* _WHAT THE TASK REQUIRES_
Set down, character for character, everything in the records below from the line holding "c) = true ->" down to the line holding "(wires (map handle_wire", and no other line.

* _RECORDS SUPPLIED_
-*-*-
(** ** Preparing *)

(** C7: every [Tss2_Sys_X_Prepare] function, called in a stage that allows
    it, returns success exactly when its arguments have a wire image that
    fits in the context; the buffer then starts with the command: tag without
    sessions, total size, command code, handles and parameters in this order;
    [cpBuffer] points to the parameters, just after the handles, and the
    context is ready to be sent.  When only room is missing the code is
    [TSS2_MU_RC_INSUFFICIENT_BUFFER]; a failing call leaves the stage. *)
Theorem sys_prepare {S} (H : Host) cc hs ps d e a P (c : blob S) :
  prepare_of cc hs ps d e a P -> sys_mem c -> can_prepare (previousStage c) = true ->
  exists rc c', P H (Some c) = Ret (rc, Some c') /\
    (forall w, wires (map handle_wire hs ++ ps) = Some w ->
       sizeof_TPM20_Header_In + Zlen w <= maxCmdSize c ->
       rc = TSS2_RC_SUCCESS /\
       mem_read (cmdBuffer c') 0 (sizeof_TPM20_Header_In + Zlen w) = Some (cmd_image cc w) /\
       cpBuffer c' = sizeof_TPM20_Header_In + Zlen hs * 4 /\
       cpBufferUsedSize c' = Zlen w - Zlen hs * 4 /\
       previousStage c' = CMD_STAGE_PREPARE /\
       decryptAllowed c' = d /\ encryptAllowed c' = e /\ authAllowed c' = a) /\
    (forall w, wires (map handle_wire hs ++ ps) = Some w ->
       maxCmdSize c < sizeof_TPM20_Header_In + Zlen w ->
       rc = TSS2_MU_RC_INSUFFICIENT_BUFFER /\ previousStage c' = previousStage c) /\
    (wires (map handle_wire hs ++ ps) = None ->
       rc <> TSS2_RC_SUCCESS /\ previousStage c' = previousStage c).
Proof.
  intros Pr M St. destruct (prepare_of_ok _ _ _ _ _ _ _ Pr H) as [_ O].
  destruct (O c M) as (rc&c'&E&_&_&_&Good). exists rc, c'. split; [done|].
  destruct (Good St) as [(w&Ew&Fi&->&[])|(Hr&Es&_&_&_&_&_&_&Why)].
  - rewrite Ew. split_and!; [|intros w' E' ?; some_inv; lia|done].
    intros w' E' _. some_inv. unpack. by split_and!.
  - split_and!; [| |done].
    + intros w Ew Fi. destruct Why as [?|(w'&Ew'&_&?)]; [congruence|].
      rewrite Ew in Ew'. some_inv. lia.
    + intros w Ew Fi. destruct Why as [?|(w'&Ew'&->&?)]; [congruence|done].
Qed.

(** [sys_prepare] on [Tss2_Sys_NV_Read_Prepare], with two handles. *)
Lemma sys_prepare_witness :
  exists rc c', Tss2_Sys_NV_Read_Prepare (H:=little_endian_host) 0x40000001 0x01500015 32 0
                  (Some (fresh_context (answer 0) 64)) = Ret (rc, Some c') /\
    (forall w, wires [handle_wire 0x40000001; handle_wire 0x01500015;
                      s_wire (spec_int UINT16) 32; s_wire (spec_int UINT16) 0] = Some w ->
       10 + Zlen w <= 64 ->
       rc = TSS2_RC_SUCCESS /\
       mem_read (cmdBuffer c') 0 (10 + Zlen w) = Some (cmd_image TPM2_CC_NV_Read w) /\
       cpBuffer c' = 18 /\ cpBufferUsedSize c' = Zlen w - 8 /\
       previousStage c' = CMD_STAGE_PREPARE /\
       decryptAllowed c' = false /\ encryptAllowed c' = true /\ authAllowed c' = true).
Proof.
  destruct (sys_prepare little_endian_host _ _ _ _ _ _ _ (fresh_context (answer 0) 64)
    (sys_NV_Read 0x40000001 0x01500015 32 0 ltac:(sys_closed) ltac:(sys_closed)
       ltac:(sys_closed) ltac:(sys_closed))) as (rc&c'&E&Ok&_); [sys_closed|reflexivity|].
  exists rc, c'. split; [exact E|]. intros w Ew Fi. destruct (Ok w Ew Fi) as (?&?&?&?&?).
  unpack. by split_and!.
Defined.

(** A [Prepare] function called with a NULL context, or while a command
    is with the TPM, returns the documented code and does not touch the
    buffer, the header of the command that was sent or the stage. *)
Theorem sys_prepare_guards {S} (H : Host) cc hs ps d e a P (c : blob S) :
  prepare_of cc hs ps d e a P -> sys_mem c -> previousStage c = CMD_STAGE_SEND_COMMAND ->
  P H None = Ret (TSS2_SYS_RC_BAD_REFERENCE, None) /\
  exists c', P H (Some c) = Ret (TSS2_SYS_RC_BAD_SEQUENCE, Some c') /\
    cmdBuffer c' = cmdBuffer c /\ cmd_header c' = cmd_header c /\
    previousStage c' = CMD_STAGE_SEND_COMMAND /\ tctiContext c' = tctiContext c.
Proof.
  intros Pr M St. destruct (prepare_of_ok _ _ _ _ _ _ _ Pr H) as [N O]. split; [done|].
  destruct (O c M) as (rc&c'&E&_&_&Bad&_). destruct Bad as [-> ->]; [by rewrite St|].
  eexists. split; [done|]. by rewrite <-St.
Qed.

Lemma sys_prepare_guards_witness :
  let c := set_previousStage CMD_STAGE_SEND_COMMAND (fresh_context (answer 0) 64) in
  Tss2_Sys_Clear_Prepare (H:=big_endian_host) 0x4000000C None
    = Ret (TSS2_SYS_RC_BAD_REFERENCE, @None (blob (list bytes))) /\
  exists c', Tss2_Sys_Clear_Prepare (H:=big_endian_host) 0x4000000C (Some c)
    = Ret (TSS2_SYS_RC_BAD_SEQUENCE, Some c') /\
    cmdBuffer c' = cmdBuffer c /\ cmd_header c' = cmd_header c /\
    previousStage c' = CMD_STAGE_SEND_COMMAND /\ tctiContext c' = tctiContext c.
Proof.
  intros c. apply (sys_prepare_guards big_endian_host _ _ _ _ _ _ _ c
    (sys_Clear 0x4000000C ltac:(sys_closed))); [sys_closed|reflexivity].
Defined.

(** ** Sessions *)

(** on a prepared command, [Tss2_Sys_SetCmdAuths] inserts the size and
    the images of the sessions between the handles and the parameters, sets
    the tag and the total size, and moves [cpBuffer] along; the parameters are
    not changed.  When the result does not fit, it returns
    [TSS2_SYS_RC_INSUFFICIENT_CONTEXT] and only the tag in the buffer and the
    number of sessions have changed. *)
Theorem sys_set_cmd_auths {S} {H : Host} cc hw pw arr aw (c : blob S) :
  holds_cmd cc hw pw c -> auths_arg arr aw -> authAllowed c = true ->
  maxCmdSize c <= 2 ^ 31 ->
  exists rc c', Tss2_Sys_SetCmdAuths (Some arr) (Some c) = Ret (rc, Some c') /\
    let n := sizeof_TPM20_Header_In + Zlen hw + 4 + Zlen aw + Zlen pw in
    (n <= maxCmdSize c ->
       rc = TSS2_RC_SUCCESS /\
       mem_read (cmdBuffer c') 0 n = Some (cmd_image_auth cc hw aw pw) /\
       cpBuffer c' = sizeof_TPM20_Header_In + Zlen hw + 4 + Zlen aw /\
       cpBufferUsedSize c' = Zlen pw /\ authsCount c' = cmd_count arr /\
       previousStage c' = CMD_STAGE_PREPARE) /\
    (maxCmdSize c < n ->
       rc = TSS2_SYS_RC_INSUFFICIENT_CONTEXT /\
       exists b, mem_write (cmdBuffer c) 0 (be_bytes 2 TPM2_ST_SESSIONS) = Some b /\
         c' = set_cmdBuffer b (set_authsCount 0 c)).
Proof.
  intros Hc A Au Hm. pose proof Hc as [M Im Fi Cp Us St]. destruct M as [B Hh Hx Hu].
  destruct (mem_write_is_Some (cmdBuffer c) 0 (be_bytes 2 TPM2_ST_SESSIONS)) as [b W];
    [done|unfold sizeof_TPM20_Header_In in Hh; zlia|].
  pose proof (SetCmdAuths_start cc hw pw arr aw c b Hc A Au Hm W) as Eq. cbv zeta in *.
  destruct (Z.lt_ge_cases (maxCmdSize c)
    (sizeof_TPM20_Header_In + Zlen hw + 4 + Zlen aw + Zlen pw)) as [L|L].
  - rewrite Eq, (proj2 (Z.ltb_lt _ _) L). do 2 eexists. split; [done|]. split; [lia|]. eauto.
  - destruct (SetCmdAuths_fits cc hw pw arr aw c) as (b'&E&_&_&R); [done..|].
    rewrite E. do 2 eexists. split; [done|]. split; [|lia]. intros _. simpl.
    split_and!; try done. rewrite Cp. lia.
Qed.

(** One password session: handle [TPM2_RS_PW], no nonce, password "a". *)
Definition password_auth : TPMS_AUTH_COMMAND :=
  Mk_TPMS_AUTH_COMMAND 0x40000009 (zero_2b 64) 1 (MkTPM2B 1 (97 :: replicate 63 0)).
Definition password_array : TSS2L_SYS_AUTH_COMMAND :=
  Auth_Command 1 [password_auth; zero_TPMS_AUTH_COMMAND; zero_TPMS_AUTH_COMMAND].
Definition password_area : bytes := [64; 0; 0; 9; 0; 0; 1; 0; 1; 97].

Lemma password_wf : s_wf spec_TPMS_AUTH_COMMAND password_auth.
Proof.
  split; [by vm_compute|]. split; [split; [reflexivity|split; [by apply Forall_replicate|done]]|].
  split; [done|]. split; [|done]. split; [reflexivity|]. split; [|done].
  constructor; [done|by apply Forall_replicate].
Qed.

Lemma password_array_ok : auths_arg password_array password_area.
Proof.
  split; [done|done| |by vm_compute].
  constructor; [exact password_wf|].
  do 2 (constructor; [exact zero_TPMS_AUTH_COMMAND_wf|]). constructor.
Qed.

(** The context that holds the prepared command [TPM2_Clear]. *)
Definition clear_prepared : blob (list bytes) :=
  match Tss2_Sys_Clear_Prepare (H:=little_endian_host) 0x4000000C
          (Some (fresh_context (answer 0x922) 64)) with
  | Ret (_, Some c) => c
  | _ => fresh_context (answer 0x922) 64
  end.

Lemma clear_prepared_holds :
  holds_cmd TPM2_CC_Clear [64; 0; 0; 12] [] clear_prepared.
Proof.
  split; try by vm_compute. split; [|by vm_compute..].
  apply (bool_decide_unpack _). by vm_compute.
Qed.

Lemma sys_set_cmd_auths_witness :
  exists rc c', Tss2_Sys_SetCmdAuths (H:=little_endian_host) (Some password_array)
                  (Some clear_prepared) = Ret (rc, Some c') /\
    (28 <= maxCmdSize clear_prepared ->
       rc = TSS2_RC_SUCCESS /\
       mem_read (cmdBuffer c') 0 28
         = Some (cmd_image_auth TPM2_CC_Clear [64; 0; 0; 12] password_area []) /\
       cpBuffer c' = 28 /\ cpBufferUsedSize c' = 0 /\ authsCount c' = 1 /\
       previousStage c' = CMD_STAGE_PREPARE).
Proof.
  destruct (sys_set_cmd_auths (H:=little_endian_host) TPM2_CC_Clear [64; 0; 0; 12] []
    password_array password_area clear_prepared clear_prepared_holds password_array_ok)
    as (rc&c'&E&Ok&_); [by vm_compute|by vm_compute|].
  exists rc, c'. split; [exact E|exact Ok].
Defined.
-*-*-
* _THE ANSWER_
  prepare_of cc hs ps d e a P -> sys_mem c -> can_prepare (previousStage c) = true ->
  exists rc c', P H (Some c) = Ret (rc, Some c') /\
    (forall w, wires (map handle_wire hs ++ ps) = Some w ->
       sizeof_TPM20_Header_In + Zlen w <= maxCmdSize c ->
       rc = TSS2_RC_SUCCESS /\
       mem_read (cmdBuffer c') 0 (sizeof_TPM20_Header_In + Zlen w) = Some (cmd_image cc w) /\
       cpBuffer c' = sizeof_TPM20_Header_In + Zlen hs * 4 /\
       cpBufferUsedSize c' = Zlen w - Zlen hs * 4 /\
       previousStage c' = CMD_STAGE_PREPARE /\
       decryptAllowed c' = d /\ encryptAllowed c' = e /\ authAllowed c' = a) /\
    (forall w, wires (map handle_wire hs ++ ps) = Some w ->
       maxCmdSize c < sizeof_TPM20_Header_In + Zlen w ->
       rc = TSS2_MU_RC_INSUFFICIENT_BUFFER /\ previousStage c' = previousStage c) /\
    (wires (map handle_wire hs ++ ps) = None ->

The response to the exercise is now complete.